Черный, как смола, язык подплыл к проходной, уперся в изгородь, в турникеты, в шлагбаумы. Стал растекаться, обволакивая завод липкой шевелящейся массой. Толпа прибывала, надавливала на стальную изгородь с искристой «спиралью Бруно». Солнечно– острые, бритвенно – оточенные завитки раздражали, дразнили. Охрана по другую сторону шлагбаума нервничала, стягивала подкрепление, ощупывала у пояса пистолеты, подносила к губам рации.
Мегафоны в толпе неутомимо рокотали, вызванивали, выдували надрывные призывы: «Верните наши деньги! … Деньги на стол! … Детям – еда, взрослым – работа! … Директора – под суд!»
Толпа начинала вскипать, в ней набухали черные пузыри. Лопались, выплескивали ненависть. Конвульсии ненависти катились по головам, не находили выхода, рождали вязкие водовороты, над которыми на заводском фасаде гордо и вызывающе пылала надпись «Юпитер». На эту надпись указывала пальцем голая пляшущая колдунья. К ней она выбрасывала свои мускулистые ноги, словно хотела сбить. К ней в издевательских наклонах обращала верткие ягодицы. Ей бесстыдно показывала свой пах и живот. Толпа гудела, свистела. Рыжая танцовщица являла собой огненный дух толпы, ее ядовитую ярость, бушующую в ней ненависть.
Сквозь вязкое месиво к проходной пробирались куклы-великаны. «Безработица», похожая на Бабу Ягу, грозила заводу своим костлявым пальцем. «Дороговизна» в виде несчастного пенсионера с орденскими колодками тыкала в горящую надпись клюкой. «Коррупция» в милицейской форме нагло скалила зубы, крутила в воздухе волосатой рукой с бриллиантовыми часами. «Олигархия» с заостренным щетинистым рыльцем Абрамовича показывала толпе кукиш. Кукла, изображавшая директора Ратникова, вертела толстым задом, из которого торчало сопло реактивного двигателя. Именно эта кукла вызывала наибольшее негодование. На нее накатывались волны ненависти, колыхали, пытались свалить. Кукла раскачивалась, ее дергали, толкали, бранили. Раздавался свирепый мат, хриплые проклятия. «Директора – под суд! … Директора – под суд! … Жечь его, мужики!» Этот призыв вызвал азартное возбуждение, яростную подвижность. Вокруг куклы возникло пустое пространство. Замерцали зажигалки, потянулись руки с огоньками. Ветошь, пропитанная горючим клеем, вспыхнула, задымилась. Огонь полетел вверх, к лобастой, из папье-маше голове. Ее окружило пламя, сквозь огонь и дым выпучивались глаза, краснели губы.

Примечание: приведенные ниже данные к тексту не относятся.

Definition claim_row (now : string) (row : BuildJobRow) : BuildJobRow := {|
  job_id := job_id row; job_managed_id := job_managed_id row; job_inputs := job_inputs row;
  job_status := "running";
  job_progress := {| jp_percent := Some 5; jp_stage := Some "claimed";
                     jp_message := Some "Build claimed by Nest" |};
  job_logs := ""; job_error := ""; job_rejection_code := job_rejection_code row;
  job_output := job_output row; job_cache_metadata := job_cache_metadata row;
  job_started_at := Some (default now (job_started_at row));
  job_completed_at := job_completed_at row; job_cancel_requested_at := None;
  job_created_at := job_created_at row; job_updated_at := now |}.

Definition is_queued (row : BuildJobRow) : bool := bool_decide (job_status row = "queued").

(** The [UPDATE .. RETURNING]: the row it returns is the updated one. *)
Definition claim_statement (now : string) (d : JobDb) : option BuildJobRow * JobDb :=
  match merge_sort job_le (List.filter is_queued (rows d)) with
  | [] => (None, d)
  | row :: _ =>
      let row' := claim_row now row in
      (Some row', set_jobs (<[job_id row := row']> (jobs d)) d)
  end.

Definition claim_next_build_job (now : string) (d : JobDb) : AppResult (option BuildJob) * JobDb :=
  match claim_statement now d with
  | (None, d') => (Ok None, d')
  | (Some row, d') => (job ≔ try_from_row row ?; Ok (Some job), d')
  end.

Definition with_logs (logs now : string) (row : BuildJobRow) : BuildJobRow := {|
  job_id := job_id row; job_managed_id := job_managed_id row; job_inputs := job_inputs row;
  job_status := job_status row; job_progress := job_progress row; job_logs := logs;
  job_error := job_error row; job_rejection_code := job_rejection_code row;
  job_output := job_output row; job_cache_metadata := job_cache_metadata row;
  job_started_at := job_started_at row; job_completed_at := job_completed_at row;
  job_cancel_requested_at := job_cancel_requested_at row;
  job_created_at := job_created_at row; job_updated_at := now |}.

Definition update_build_job_logs (id : Z) (logs now : string) (d : JobDb) : JobDb :=
  (update_where (λ row, (job_id row =? id) && is_running row)
     (with_logs (bounded_log_text logs) now) d).2.

Definition with_progress (p : JobProgress) (now : string) (row : BuildJobRow) : BuildJobRow := {|
  job_id := job_id row; job_managed_id := job_managed_id row; job_inputs := job_inputs row;
  job_status := job_status row; job_progress := p; job_logs := job_logs row;
  job_error := job_error row; job_rejection_code := job_rejection_code row;
  job_output := job_output row; job_cache_metadata := job_cache_metadata row;
  job_started_at := job_started_at row; job_completed_at := job_completed_at row;
  job_cancel_requested_at := job_cancel_requested_at row;
  job_created_at := job_created_at row; job_updated_at := now |}.
(* ===== verification/ProtectedProofs.v ===== *)
(** * Protected material: theorems

    What the screening of documents guarantees, that the lexer of Nix modules
    ends, what escapes it, and the screening the job queue is composed with. *)

From stdpp Require Import sorting base gmap list strings relations.
From Stdlib Require Import Ascii ZArith Lia.
From S2P Require Import Prelude RustStr RustText Json DbText DbTextProofs ProtectedText Redact RedactProofs NixSource BuildJobs BuildJobsProofs ProtectedMaterial.

#[local] Open Scope Z_scope.
#[local] Open Scope nest_scope.

(** ** Values inside values *)

(** [inside u v]: [u] is [v], an item of it or the value of one of its fields,
    at any depth. *)
Inductive inside : Value → Value → Prop :=
| inside_refl v : inside v v
| inside_item u v items : v ∈ items → inside u v → inside u (Array items)
| inside_field u v key fields : (key, v) ∈ fields → inside u v → inside u (Object fields).

(** Induction on a document through its items and fields. *)
Lemma value_nested_ind (P : Value → Prop) :
  P Null → (∀ b, P (Bool b)) → (∀ n, P (Num n)) → (∀ s, P (Str s)) →
  (∀ items, Forall P items → P (Array items)) →
  (∀ fields, Forall (λ f : string * Value, P f.2) fields → P (Object fields)) →
  ∀ v, P v.
Proof.
  intros Hn Hb Hnum Hs Ha Ho. fix IH 1. intros [| | | |items|fields];
    [exact Hn|apply Hb|apply Hnum|apply Hs| |].
  - apply Ha. induction items as [|v items IHi]; constructor; [apply IH|exact IHi].
  - apply Ho. induction fields as [|[k v] fields IHf]; constructor; [apply IH|exact IHf].
Qed.

Section Screening.
Context {deps : ProtectedDeps}.

(** Nothing protected at this place of a document. *)
Definition clean_here (field : string) (u : Value) : Prop :=
  match u with
  | Str text => validate_text url_parse field text = Ok tt
  | Object fields => ∀ key v, (key, v) ∈ fields → validate_key field key v = Ok tt
  | _ => True
  end.

Lemma validate_array field items :
  validate_json field (Array items) = Ok tt ↔
  Forall (λ v, validate_json field v = Ok tt) items.
Proof.
  induction items as [|v items IH]; simpl; [by split|]. rewrite Forall_cons, <- IH. simpl.
  destruct (validate_json field v) as [[]|e]; simpl; split; try done; by intros [??].
Qed.
(** Another job is queued, claimed and finished; the process is started again and quarantines the
    legacy job, which is then withdrawn. *)
Definition queued : NestDb :=
  set_nd_jobs (upsert_managed_build_job "job-2" JobsDemo.request "t1" (nd_jobs before_start)).2 before_start.
Definition claimed : NestDb := set_nd_jobs (claim_statement "t2" (nd_jobs queued)).2 queued.
Definition finishing : AppResult Finish :=
  validate_finish "succeeded" "built" "" "" "" 0 (Some 0) None.
Definition finish_of : Finish := match finishing with Ok f => f | Err _ => {|
  fin_status := ""; fin_logs := ""; fin_error := ""; fin_output := no_output;
  fin_cache_metadata := ""; fin_cancelled_metadata := ""; fin_stage := ""; fin_message := "" |} end.
Definition finished : NestDb := set_nd_jobs (finish_statement 2 finish_of "t3" (nd_jobs claimed)) claimed.
Definition started_again : NestDb := (quarantine_protected_build_jobs sha now finished).2.
Definition withdrawn : NestDb := (complete_protected_build_job_cache_purge withdrawal [] "t5" started_again).2.
Definition idle (d : NestDb) : Service := {| sv_db := d; sv_held := [] |}.
Lemma sweep_spec files :
  let '(res, files') := sweep_unreachable_blocking io cache_root retained extra_roots files in
  swept (stale_narinfo files) (is_ok res) (cf_root files) (cf_root files') ∧
  (is_Some (cf_nar files) ↔ is_Some (cf_nar files')) ∧ (is_Some (nar_dir files) ↔ is_Some (nar_dir files')) ∧
  swept (stale_nar files) (is_ok res) (default ∅ (nar_dir files)) (default ∅ (nar_dir files')) ∧
  ∀ freed, res = Ok freed → freed = Z.min u64_max (cache_bytes files - cache_bytes files').
Proof.
  unfold sweep_unreachable_blocking.
  destruct (mark_start io files (rev roots) (retained_urls retained)) as (live & urls & -> & Hlive & Hurls).
  pose proof (remove_dead_swept cache_root (cache_root +:+ "/") _ _ (cf_root files) 0
    (λ name e, doomed_narinfo files live name e Hlive) ltac:(split; done)) as Hroot.
  destruct (remove_dead _ _ _ (entries_of _ _ (cf_root files)) _ 0) as [[freed|err] root];
    destruct Hroot as [Hswept Hfreed]; simpl in *.
  2: { split_and!; [done..|apply swept_refl|done]. }
  destruct (Hfreed freed eq_refl) as (Hrange & Hle & Hn). clear Hfreed.
  change (nar_dir (set_root root files)) with (nar_dir files).
  destruct (nar_dir files) as [nar|] eqn:Enar.
  - pose proof (remove_dead_swept (cache_root +:+ "/nar") (cache_root +:+ "/nar/")
      (dead_nar cache_root retained urls) (stale_nar files) nar freed) as Hnar.
    pose proof (λ name e, doomed_nar files urls name e Hurls) as Hiff. rewrite Enar in Hiff.
    specialize (Hnar Hiff Hrange).
    destruct (remove_dead _ _ _ (entries_of _ _ nar) _ _) as [res nar']. destruct Hnar as [Hswept' Hfreed].
    assert (nar_dir (set_nar nar' (set_root root files)) = Some nar' ∧
            cf_root (set_nar nar' (set_root root files)) = root ∧
            (is_Some (cf_nar files) ↔ is_Some (cf_nar (set_nar nar' (set_root root files))))) as (Hnd & Hcr & Hsome).
    { unfold set_nar, nar_dir, set_root. simpl. by destruct (cf_nar files). }
    rewrite Hnd, Hcr. split_and!; [|done|done|done|].
    + destruct Hswept as (H1 & H2 & H3). split_and!; [done..|]. intros _. by apply H3.
    + intros n ->. destruct (Hfreed n eq_refl) as (_ & Hle' & ->). unfold cache_bytes.
      rewrite Enar, Hnd, Hcr. simpl. lia.
  - change (nar_dir (set_root root files)) with (nar_dir files). rewrite Enar. split_and!; [done..|].
    + intros n [= <-]. unfold cache_bytes. change (nar_dir (set_root root files)) with (nar_dir files). rewrite Enar. simpl. lia.
Qed.
(* ===== verification/ClosureManifestProofs.v ===== *)
(** * Verified closure manifests: proofs

    The walk stops, and when it succeeds the manifest describes exactly the
    closure of its root, every member of it signed and with the bytes its record
    names; a failure withdraws only records of the closure and never a payload
    that is what its name says. *)

From stdpp Require Import sorting base gmap list strings.
From Stdlib Require Import Ascii ZArith Lia.
From S2P Require Import Prelude RustStr RustText DbText Json Assets NixBase32 NarInfo ProtectedText ProtectedMaterial CacheSweep CacheSweepProofs ClosureManifest.

#[local] Open Scope Z_scope.
#[local] Open Scope nest_scope.

Lemma lift_Ok {A} (r : result string A) a : lift r = Ok a ↔ r = Ok a.
Proof. unfold lift, map_err. destruct r; naive_solver. Qed.

Lemma rbind_Err {E A B} (r : result E A) (f : A → result E B) e :
  rbind r f = Err e ↔ r = Err e ∨ ∃ a, r = Ok a ∧ f a = Err e.
Proof. destruct r; simpl; naive_solver. Qed.

Lemma ok_or_Ok {E A} (e : E) (o : option A) a : ok_or e o = Ok a ↔ o = Some a.
Proof. destruct o; naive_solver. Qed.

Lemma positive_size_Some z y : positive_size z = Some y ↔ y = z ∧ 0 < z.
Proof. unfold positive_size. destruct (Z.ltb_spec 0 z); naive_solver lia. Qed.

Lemma sorted_set_elem x l : x ∈ sorted_set l ↔ x ∈ l.
Proof. unfold sorted_set. rewrite merge_sort_Permutation. apply elem_of_remove_dups. Qed.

Горящая кукла казалась живой, и это вызывало злое восхищение, свирепую радость, будто совершалась казнь, и ненавистный преступник получал заслуженное возмездие.

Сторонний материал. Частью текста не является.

(* ===== verification/ClosureTheorems.v ===== *)
(** * Closures survive the sweep

    Retention and verification meet here: the sweep follows the text of narinfo
    files, verification the parsed and signed records.  For records as Nix writes
    them a closure that verified before a sweep verifies after it with the same
    manifest, as long as its root is retained.  A failed verification withdraws
    records of that closure only. *)

From stdpp Require Import sorting base gmap list strings.
From Stdlib Require Import Ascii ZArith Lia.
From S2P Require Import Prelude RustStr RustText DbText DbTextProofs Json Assets AssetsProofs NixBase32 NarInfo ProtectedText ProtectedMaterial CacheSweep CacheSweepProofs NarInfoProofs ClosureManifest ClosureManifestProofs.

#[local] Open Scope Z_scope.
#[local] Open Scope nest_scope.

Lemma read_safe_narinfo_Ok files filename raw :
  read_safe_narinfo files filename = Ok raw ↔
  contains "/" filename || contains "\" filename || negb (ends_with ".narinfo" filename) = false ∧
  cf_root files !! filename = Some (CacheFile raw) ∧ len raw ≤ MAX_NARINFO_BYTES ∧
  valid_utf8 raw = true.
Proof.
  unfold read_safe_narinfo. destruct (_ || _); [by split; [|intros []]|].
  destruct (cf_root files !! filename) as [[c|l|]|];
    [|by split; [|intros (_ & [=] & _)]..].
  destruct (Z.ltb_spec MAX_NARINFO_BYTES (len c)).
  - split; [done|]. intros (_ & [= ->] & Hle & _). lia.
  - destruct (valid_utf8 c) eqn:E.
    + split; [by intros [= ->]|]. by intros (_ & [= ->] & _).
    + split; [done|]. intros (_ & [= ->] & _ & Hu). congruence.
Qed.

Lemma nar_char_ascii a : nar_char a = true → ascii_byte a = true.
Proof.
  unfold nar_char. intros [H|H]%orb_true_iff; apply Z.ltb_lt.
  - unfold is_alnum, is_digit, is_lower, is_upper, in_range in H. bool_prop; lia.
  - apply byte_in_true in H. simpl in H. repeat (destruct H as [<-|H]; [done|]). done.
Qed.

Section Closure.
Context {serde : Serde} {ed25519 : Ed25519} {deps : ProtectedDeps} (sha256 : string → Digest).
Context (io : SweepIo) (lists : io_lists io).
Context (cache_root : string) (retained : list RetainedArtifactFiles) (extra_roots : list string).
Context (key : string).

Abbreviation roots := (retained_roots retained extra_roots).

Definition all_nix_written (files : CacheFiles) : Prop :=
  ∀ name raw, cf_root files !! name = Some (CacheFile raw) → nix_written raw.

(** The sweep is told to keep this store path. *)
Definition kept_root (root : string) : Prop :=
  root ∈ rt_store_path <$> retained ∨ root ∈ extra_roots.

Lemma kept_root_hash root hash name :
  kept_root root → store_path_of root hash name → hash ∈ roots.
Proof.
  intros Hk Hp. pose proof (store_path_hash_path _ _ _ Hp) as Hh. unfold retained_roots.
  apply elem_of_app. destruct Hk as [(a & -> & Ha)%list_elem_of_fmap|Hk]; [left|right];
    apply list_elem_of_omap; eauto.
Qed.

(** The record and the NAR of a member, as the marking loop sees them. *)
Lemma member_files files path hash name n a :
  store_path_of path hash name → verified sha256 files key path n a →
  ∃ raw n0, cf_root files !! narinfo_name hash = Some (CacheFile raw) ∧
    (∀ io, io_reads io → read_to_string io files (narinfo_name hash) = Some raw) ∧ parse_narinfo_strict raw = Ok n0 ∧
    ni_url n = ni_url n0 ∧ (∀ r, r ∈ cm_references a ↔ r ∈ ni_references n0).
Proof.
  intros Hp (f & Hf & Hm). rewrite (narinfo_filename_path _ _ _ Hp) in Hf. injection Hf as <-.
  destruct (mo_raw _ _ _ _ _ _ _ Hm) as (raw & n0 & Hraw & Hparse & ->).
  apply read_safe_narinfo_Ok in Hraw as (_ & Hin & _ & Hutf8). exists raw, n0.
  split_and!; [done| |done..|].
  - intros io' Hr. unfold read_to_string. by rewrite Hr, Hin, Hutf8.
  - intros r. rewrite (mo_artifact _ _ _ _ _ _ _ Hm). simpl. apply sorted_set_elem.
Qed.

Lemma closure_reachable files root path :
  io_reads io → all_nix_written files → kept_root root → closure sha256 files key root path →
  ∀ hash name, store_path_of path hash name → reachable io files roots hash.
Proof.
  intros Hr0 Hnix Hk. induction 1 as [|path n a r Hcl IH Hver Hr]; intros hash name Hp.
  { apply reachable_root. by eapply kept_root_hash. }
  destruct (proj1 (validate_store_path_Ok path)) as (h & m & Hpath).
  { destruct Hver as (f & _ & Hm). apply (mo_valid _ _ _ _ _ _ _ Hm). }
  destruct (member_files _ _ _ _ _ _ Hpath Hver) as (raw & n0 & Hin & Hread & Hparse & _ & Hrefs).
  destruct (parsed_reference_marked raw n0 r hash name) as (v & Hv & Hh);
    [by eapply Hnix|done|by apply Hrefs|done|].
  apply (reachable_step io files roots h raw hash); [by eapply IH|by apply Hread|].
  unfold refers. apply Exists_exists. exists (REFERENCES +:+ v). split; [done|].
  unfold line_refers. by rewrite mention_references.
Qed.

(** Whatever the sweep did, the members of a retained closure are as they were. *)
Lemma sweep_keeps_member files files' res root path n a :
  sweep_unreachable_blocking io cache_root retained extra_roots files = (res, files') →
  io_reads io → all_nix_written files → kept_root root → closure sha256 files key root path →
  verified sha256 files key path n a → verified sha256 files' key path n a.
Proof.
  intros Hsweep Hr0 Hnix Hk Hcl Hver.
  pose proof (sweep_spec io lists cache_root retained extra_roots files) as Hspec.
  rewrite Hsweep in Hspec. destruct Hspec as ((_ & Hroot & _) & Hsome & _ & (_ & Hnar & _) & _).
  destruct (proj1 (validate_store_path_Ok path)) as (h & m & Hpath).
  { destruct Hver as (f & _ & Hm). apply (mo_valid _ _ _ _ _ _ _ Hm). }
  pose proof (closure_reachable _ _ _ Hr0 Hnix Hk Hcl _ _ Hpath) as Hreach.
  destruct (member_files _ _ _ _ _ _ Hpath Hver) as (raw & n0 & Hin & Hread & Hparse & Hurl & _).
  destruct Hver as (f & Hf & Hm). exists f. split; [done|].
  rewrite (narinfo_filename_path _ _ _ Hpath) in Hf. injection Hf as <-.
  destruct Hm as [(raw' & n1 & Hraw & Hp1 & Hn1) H1 H2 H3 H4 (c & (fn & d & Hfn & Hd & Hc) & Hrest) H5 H6 H7].
  split; [| | | | | | | |]; try done.
  - exists raw', n1. split_and!; [|done..].
    apply read_safe_narinfo_Ok in Hraw as (Hs & Hr & Hl & Hu). apply read_safe_narinfo_Ok.
    split_and!; [done| |done..]. apply Hroot; [done|].
    intros (_ & c' & stem & _ & _ & Hstem & Hnot & _). apply Hnot.
    apply strip_suffix_Some in Hstem. unfold narinfo_name in Hstem.
    assert (stem = h) as -> by (by apply narinfo_name_inj).
    rewrite to_ascii_lowercase_id; [done|].
    apply all_bytes_impl with (byte_in NIX_BASE32_ALPHABET); [|apply Hpath].
    intros b Hb. by rewrite (proj2 (base32_alnum b Hb)).
  - exists c. split; [|done]. unfold nar_dir in Hnar at 1. rewrite Hd in Hnar. simpl in Hnar.
    destruct (cf_nar files') as [d'|] eqn:Ed'; [|apply proj1 in Hsome; rewrite Hd in Hsome; by destruct Hsome].
    exists fn, d'. split_and!; [done..|]. unfold nar_dir in Hnar. rewrite Ed' in Hnar. simpl in Hnar. apply Hnar; [done|].
    intros (_ & c' & _ & _ & Hnot & _). apply Hnot. rewrite Hurl in Hfn.
    destruct (parsed_url_marked raw n0 fn Hparse Hfn) as (v & Hv & Htrim & Hchars).
    assert (of_bytes (utf8_lossy (bytes fn)) = fn) as ->.
    { rewrite utf8_lossy_ascii, of_bytes_bytes; [done|]. apply ascii_text_list.
      by eapply all_bytes_impl; [apply nar_char_ascii|]. }
    exists h, raw. split_and!; [done|by apply Hread|]. unfold names_url. apply Exists_exists.
    exists (URL +:+ v). split; [done|]. unfold line_names. by rewrite mention_url.
Qed.

(** ** The same walk *)

Lemma walk_more fuel fuel' files root queue w inspected r :
  walk_closure sha256 fuel files key root queue w inspected = Some r → (fuel ≤ fuel')%nat →
  walk_closure sha256 fuel' files key root queue w inspected = Some r.
Proof.
  revert fuel' queue w inspected.
  induction fuel as [|fuel IH]; intros [|fuel'] queue w inspected H Hle; [done..|lia|].
  simpl in *. destruct queue as [|path queue]; [done|].
  destruct (lift (validate_store_path path)) as [u|]; [|done].
  case_bool_decide; [apply IH; [done|lia]|].
  destruct (lift (narinfo_filename_for_store_path path)) as [f|]; [|done].
  destruct (verify_member _ _ _ _ _) as [m|]; [|done].
  destruct (walk_push _ _ _ _) as [w'|]; [|done]. apply IH; [done|lia].
Qed.

Lemma walk_same files files' fuel root queue w inspected w' inspected' :
  (∀ path n a, closure sha256 files key root path → verified sha256 files key path n a →
     verified sha256 files' key path n a) →
  walk_ok sha256 files key root queue w →
  walk_closure sha256 fuel files key root queue w inspected = Some (Ok w', inspected') →
  walk_closure sha256 fuel files' key root queue w inspected = Some (Ok w', inspected').
Proof.
  intros Hkeep. revert queue w inspected.
  induction fuel as [|fuel IH]; intros queue w inspected Hok H; [done|].
  destruct queue as [|path queue]; simpl in *; [done|].
  destruct (lift (validate_store_path path)) as [u|]; [|done].
  case_bool_decide as Hvis; [apply IH; [by eapply walk_ok_skip|done]|].
  destruct (lift (narinfo_filename_for_store_path path)) as [f|] eqn:Ef; [|done].
  apply lift_Ok in Ef.
  destruct (verify_member sha256 files key path f) as [[n a]|] eqn:Em; [|done].
  assert (verified sha256 files key path n a) as Hver
    by (exists f; split; [done|by apply verify_member_Ok]).
  assert (closure sha256 files key root path) as Hcl by (apply (wo_sound _ _ _ _ _ _ Hok); set_solver).
  destruct (Hkeep _ _ _ Hcl Hver) as (f' & Hf' & Hm'). rewrite Ef in Hf'. injection Hf' as <-.
  apply verify_member_Ok in Hm'. rewrite Hm'.
  destruct (walk_push _ _ _ _) as [w1|] eqn:Ep; [|done].
  apply IH; [by eapply walk_ok_push|done].
Qed.

Lemma sweep_keeps_closures files files' res root derivation v inspected :
  sweep_unreachable_blocking io cache_root retained extra_roots files = (res, files') →
  io_reads io → all_nix_written files → kept_root root →
  build_closure_manifest sha256 files cache_root root derivation key = (Ok v, inspected) →
  build_closure_manifest sha256 files' cache_root root derivation key = (Ok v, inspected).
Proof.
  intros Hsweep Hr0 Hnix Hk. unfold build_closure_manifest. destruct (rbind _ _) as [u|]; [|done].
  destruct (walk_from_root sha256 files key root) as (r & insp & Hr & _).
  destruct (walk_from_root sha256 files' key root) as (r' & insp' & Hr' & _).
  rewrite Hr, Hr'. destruct r as [w|e]; [|done]. intros H.
  assert (walk_closure sha256 (walk_fuel files) files' key root [root] walk_start []
          = Some (Ok w, insp)) as Hsame.
  { eapply walk_same; [|apply walk_ok_start|done]. intros path n a Hcl Hver.
    by eapply sweep_keeps_member. }
  apply (walk_more _ (walk_fuel files `max` walk_fuel files')) in Hsame, Hr'; [|lia..].
  rewrite Hsame in Hr'. by injection Hr' as <- <-.
Qed.

(** C31. A closure that verifies and whose root is retained verifies after a sweep
    with the same manifest, also when the sweep stopped at a file it could not remove or
    was not shown every file, provided that the narinfo files of the cache are written as
    Nix writes them (ASCII text that names its references by their base names; the sweep
    does not follow a reference written as an absolute path, which the reader of closures
    does) and that the sweep can read them. *)
Theorem sweep_keeps_verified_closures files files' res root derivation v inspected :
  sweep_unreachable_blocking io cache_root retained extra_roots files = (res, files') →
  io_reads io → all_nix_written files → kept_root root →
  build_closure_manifest sha256 files cache_root root derivation key = (Ok v, inspected) →
  build_closure_manifest sha256 files' cache_root root derivation key = (Ok v, inspected).
Proof. apply sweep_keeps_closures. Qed.

End Closure.

(** ** Withdrawing records *)

Lemma first_occurrences_spec seen l x : x ∈ first_occurrences seen l ↔ x ∈ l ∧ x ∉ seen.
Proof.
  revert seen. induction l as [|y l IH]; intros seen; simpl; [set_solver|].
  case_bool_decide as Hy; [rewrite IH; set_solver|].
  rewrite elem_of_cons, IH. destruct (decide (x = y)); set_solver.
Qed.

Section Quarantine.
Context (i : QuarantineInput).

(** The hidden name is fresh. *)
Definition fresh_hidden (s : CacheStore) : Prop :=
  ∀ name hidden, q_outcome i name = ArchiveFails hidden → cf_root (cs_files s) !! hidden = None.

Lemma quarantine_each_spec names moved s :
  fresh_hidden s → NoDup names →
  let '(res, s') := quarantine_each i names moved s in
  cf_nar (cs_files s') = cf_nar (cs_files s) ∧
  (∀ name e, name ∉ names → cf_root (cs_files s) !! name = Some e →
     cf_root (cs_files s') !! name = Some e) ∧
  (is_ok res = true → ∀ name, name ∈ names → cf_root (cs_files s') !! name = None) ∧
  (is_ok res = true → ∀ name, cf_root (cs_files s) !! name = None →
     cf_root (cs_files s') !! name = None).
Proof.
  intros Hfresh Hnd. revert moved s Hfresh.
  induction Hnd as [|name names Hn Hnd IH]; intros moved s Hfresh; simpl.
  { split_and!; [done..|set_solver|done]. }
  destruct (cf_root (cs_files s) !! name) as [e|] eqn:He; [|done].
  destruct (q_outcome i name) as [| |hidden] eqn:Ho; simpl; [|done|].
  - specialize (IH (S moved) (archive name e (with_root (delete name) s))).
    destruct (quarantine_each _ _ _ _) as [res s']. simpl in IH.
    destruct IH as (Hnar & Hkeep & Hgone & Hnone).
    { intros n' h' Hh. simpl. apply lookup_delete_None. right. by eapply Hfresh. }
    split_and!; [done| | |].
    + intros n' e' Hn' He'. apply Hkeep; [set_solver|]. rewrite lookup_delete_ne; set_solver.
    + intros Hok n' [->|Hn']%elem_of_cons; [|by apply Hgone].
      apply Hnone; [done|]. apply lookup_delete_eq.
    + intros Hok n' Hn'. apply Hnone; [done|]. apply lookup_delete_None. by right.
  - split_and!; [done| |done..]. intros n' e' Hn' He'.
    pose proof (Hfresh name hidden Ho) as Hh.
    rewrite lookup_insert_ne by congruence. rewrite lookup_delete_ne; set_solver.
Qed.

Спасаясь от огня, из куклы вынырнул кукловод. Матерчатый истукан упал на землю, а вокруг него топотало, скакало, издавало истошные вопли первобытное племя, сжигающее своего языческого бога. Эту ритуальную пляску снимали репортеры. Бог весть, откуда взявшаяся телекамера на плече оператора фиксировала загоравшийся нос истукана, обугленные губы, тлеющую паклю волос.
Вид поверженного врага, пожирающий его огонь породили в толпе веселую лихость и шальное бесстрашие. Желание жечь и крушить охватило людей. Одержав победу над бессильным идолом, они начали перевертывать стоящие на парковке автомобили. Летели стекла, обрезки труб уродовали капоты и багажники. Внутрь салонов бросали горящие тряпки, и сиденья начинали зловонно дымиться. Надпись «Юпитер» была недоступна, отделена оградой и проволокой, но сверкавшая неподалеку вывеска игорного дома «Фантастика» переливалась, как павлинье перо, сыпала звезды и радуги. Ядовитый, среди бела дня дразнящий салют бесил людей.
«Эта сука Ратников сперва раздает зарплату, а потом ее обратно отсасывает!.. Кровосос проклятый!.. Он и есть однорукий бандит!»
Часть толпы хлынула прочь от завода, в сторону игорного дома. Трусливый охранник сбежал. Горец Мамука не смел сопротивляться толпе. Куски арматуры и обрезки труб врезались в стеклянные корпуса автоматов, вторгались в хрупкую сердцевину, рвали электронику, осыпали стеклянные осколки с русалками, автомобилями, экзотическими животными и соблазнительными красавицами. Каждый удар сопровождался искрами, словно испепелялась электрическая душа автомата. Раздавался стон, будто испускал дух маленький электронный демон. И то и другое возбуждало погромщиков, которые сокрушали храм ненавистного бога, разоряли мерзкие алтари. Кто-то плеснул бензин, кто-то кинул зажигалку. Огонь охватил заведение. Люди завороженно смотрели, как пылают стены, дымится крыша, и сквозь дым и огонь мерцала надпись «Фантастика», рассылая вокруг лучезарные звезды. Все ликовали, безумствовали, Кидались в пламя, словно хотели унести на память клок огня. Мамука, длинноносый, чернявый, с безумным белозубым лицом, плескал из канистры в огонь вспыхивающий бензин, цокал языком и выкрикивал:
– На тэбэ бандтыт! … На тэбэ! …
У заводской проходной набухал черный вал. Стихия ненависти удерживалась шлагбаумом и «спиралью Бруно», преображала толпу. Она уже не была скопищем отдельных людей. Спрессовалась, одухотворилась черной энергией, обрела свойство гигантской личности, каждая клетка которой выделяла каплю ненависти, питая личность, и та брызгала черной ядовитой струей, рвалась за шлагбаум, на территорию завода.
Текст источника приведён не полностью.